Showing posts with label copy. Show all posts
Showing posts with label copy. Show all posts

Tuesday, December 4, 2012

Maven Is Back, Stronger Than Ever

Guess what this does, in proper maven resource plugin context:

<configuration>
<outputDirectory>target/classes</outputDirectory>
<excludes>
<exclude>**/*.java</exclude>
<exclude>**/*.class</exclude>
<exclude>**/.svn</exclude>
</excludes>
<resources>
<resource>
<directory>src/test/java</directory>
<filtering>false</filtering>
</resource>
<resource>
<directory>src/main/java</directory>
<filtering>false</filtering>
</resource>
</resources>
</configuration>

Copies resources out of src/test/java and src/main/java, excluding files matching the specified patterns? 

Wrong. Or, mostly wrong. 

The exclusions will apply to the src/test/java directory paths, but not the src/main/java. Yep, at least in the version we use. 

Caveat utilitor.


Monday, December 3, 2012

Maven Copy Plugin

This (new?) Maven 'copy' plugin: http://evgeny-goldin.com/wiki/Copy-maven-plugin, seems to be a useful tool to simplify some Maven projects. It seems to be a good way to using a minimal number of plugins for common tasks. This is not a deep review; I'm just blogging this as sort of a mental note.

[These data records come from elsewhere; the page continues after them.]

(* ===== verification/Roundtrip.v ===== *)
(** * Importing an export: what [Definitions] restores

    An import is three loops whose bodies each change one virtual host
    ([each_vhosts]); what the entries of one virtual host do together is a fold
    ([put_exchanges], [put_queues], [put_bindings]), and filing the bindings of an
    exchange again gives the same lists ([bind_keys]).  [definitions_roundtrip] is
    the whole import; the sample at the end shows what it does not restore. *)

From stdpp Require Import base list gmap strings pretty.
From Stdlib Require Import ZArith Lia.
From Stdlib Require Import Strings.Byte.
From S2P Require Import Prelude Bytes Comparators RateTracker Collector Values Methods Handshake Users Args Queue.
From S2P Require Import Deliveries Consumers Json VHost Lifecycle Routing Declare Publish Broker Handlers Management Listing Definitions.

Local Open Scope Z_scope.
Local Open Scope string_scope.
Local Open Scope list_scope.

(** ** Loops over several virtual hosts *)

Lemma filter_none {A} (P : A → Prop) `{∀ x, Decision (P x)} (l : list A) : (∀ x, x ∈ l → ¬ P x) → filter P l = [].
Proof.
  induction l as [|x l IH]; intros Hl; [done|]. rewrite filter_cons, decide_False by (apply Hl; by left).
  apply IH. intros y Hy. apply Hl. by right.
Qed.
Lemma filter_whole {A} (P : A → Prop) `{∀ x, Decision (P x)} (l : list A) : (∀ x, x ∈ l → P x) → filter P l = l.
Proof.
  induction l as [|x l IH]; intros Hl; [done|]. rewrite filter_cons, decide_True by (apply Hl; by left).
  f_equal. apply IH. intros y Hy. apply Hl. by right.
Qed.

(** The elements of a nested loop that come from one element of the outer one. *)
Lemma filter_bind_key {A B K} `{EqDecision K} (f : A → list B) (ka : A → K) (kb : B → K) l x :
  NoDup (ka <$> l) → x ∈ l → (∀ y z, z ∈ f y → kb z = ka y) →
  filter (λ z, kb z = ka x) (l ≫= f) = f x.
Proof.
  intros Hnd Hx Hk. induction l as [|y l IH]; [by apply not_elem_of_nil in Hx|].
  apply NoDup_cons in Hnd as [Hy Hnd]. cbn [mbind list_bind]. rewrite filter_app.
  assert (Hall : ∀ y, ka y ≠ ka x → filter (λ z, kb z = ka x) (f y) = []).
  { intros y' Hne. apply filter_none. intros z Hz. by rewrite (Hk y' z Hz). }
  apply elem_of_cons in Hx as [->|Hx].
  - assert (filter (λ z, kb z = ka y) (l ≫= f) = []) as ->.
    { apply filter_none. intros z (y' & Hz & Hy')%list_elem_of_bind.
      rewrite (Hk y' z Hz). intros E. apply Hy. rewrite <- E. by apply list_elem_of_fmap_2. }
    rewrite app_nil_r. apply filter_whole. intros z Hz. by apply Hk.
  - rewrite (Hall y), IH; [done..|]. intros E. apply Hy. rewrite E. by apply list_elem_of_fmap_2.
Qed.

(** A loop whose bodies each change one virtual host changes every virtual host
    by its own entries, in their order. *)
Section each.
Context {A : Type} (f : A → imp bool) (vh : A → string) (put : VHost → A → VHost) (safe : VHost → A → Prop).
Definition entries_of (n : string) (l : list A) : list A := filter (λ x, vh x = n) l.
Definition put_all (n : string) (l : list A) (v : VHost) : VHost := foldl put v (entries_of n l).

Hypothesis body : ∀ x d b v, br_vhosts b !! vh x = Some v → safe v x →
  ∃ b' created, f x d b = Ok (d, b', Ok created) ∧ br_vhosts b' = <[vh x := put v x]> (br_vhosts b).
Lemma web_authorization_witness :
  ∃ d b resp, serve 10 (as_token (Some "mallory/guest")) (AdminRoute (AAddUser (Some (MkUserCreateRequest "eve" "p" "p" 1))))
    guest_db sample_broker = Ok (d, b, resp) ∧ d = guest_db ∧ (rs_Status resp = 401 ∨ rs_Status resp = 403).
Proof.
  destruct (serve 10 (as_token (Some "mallory/guest")) (AdminRoute (AAddUser (Some (MkUserCreateRequest "eve" "p" "p" 1))))
    guest_db sample_broker) as [[[d b] resp]|s] eqn:E; [|exfalso; revert E; by vm_compute].
  destruct (web_authorization 10 (as_token (Some "mallory/guest")) _ _ _ _ _ _ E) as (_ & _ & Ha & _).
  destruct (Ha _ eq_refl) as (Hs & Hd & _); [|by exists d, b, resp].
  intros c Hc Hadmin. assert (cl_Role <$> token_claims (as_token (Some "mallory/guest")) = Some (Some "guest")) as Hg by by vm_compute.
  rewrite Hc in Hg. injection Hg as Hg. unfold is_admin in Hadmin. by rewrite Hadmin in Hg.
Defined.
End web_sample.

But it could be used for the following problem: I recently learned a second way that the 'real' Maven and running under the Eclipse Maven plugin differs, in that resource files in /src/man/java are copied; but not so with Maven defaults. (The other difference I know of is that Eclipse has only one classpath, the same for both src/test and src/main. Fertile ground for bad imports.) It's easy to add with a standard plugin, but if you have many such small tasks, then possibly this 'copy' plugin will be better than a bunch of disparate plugins. Maven is verbose enough, I think.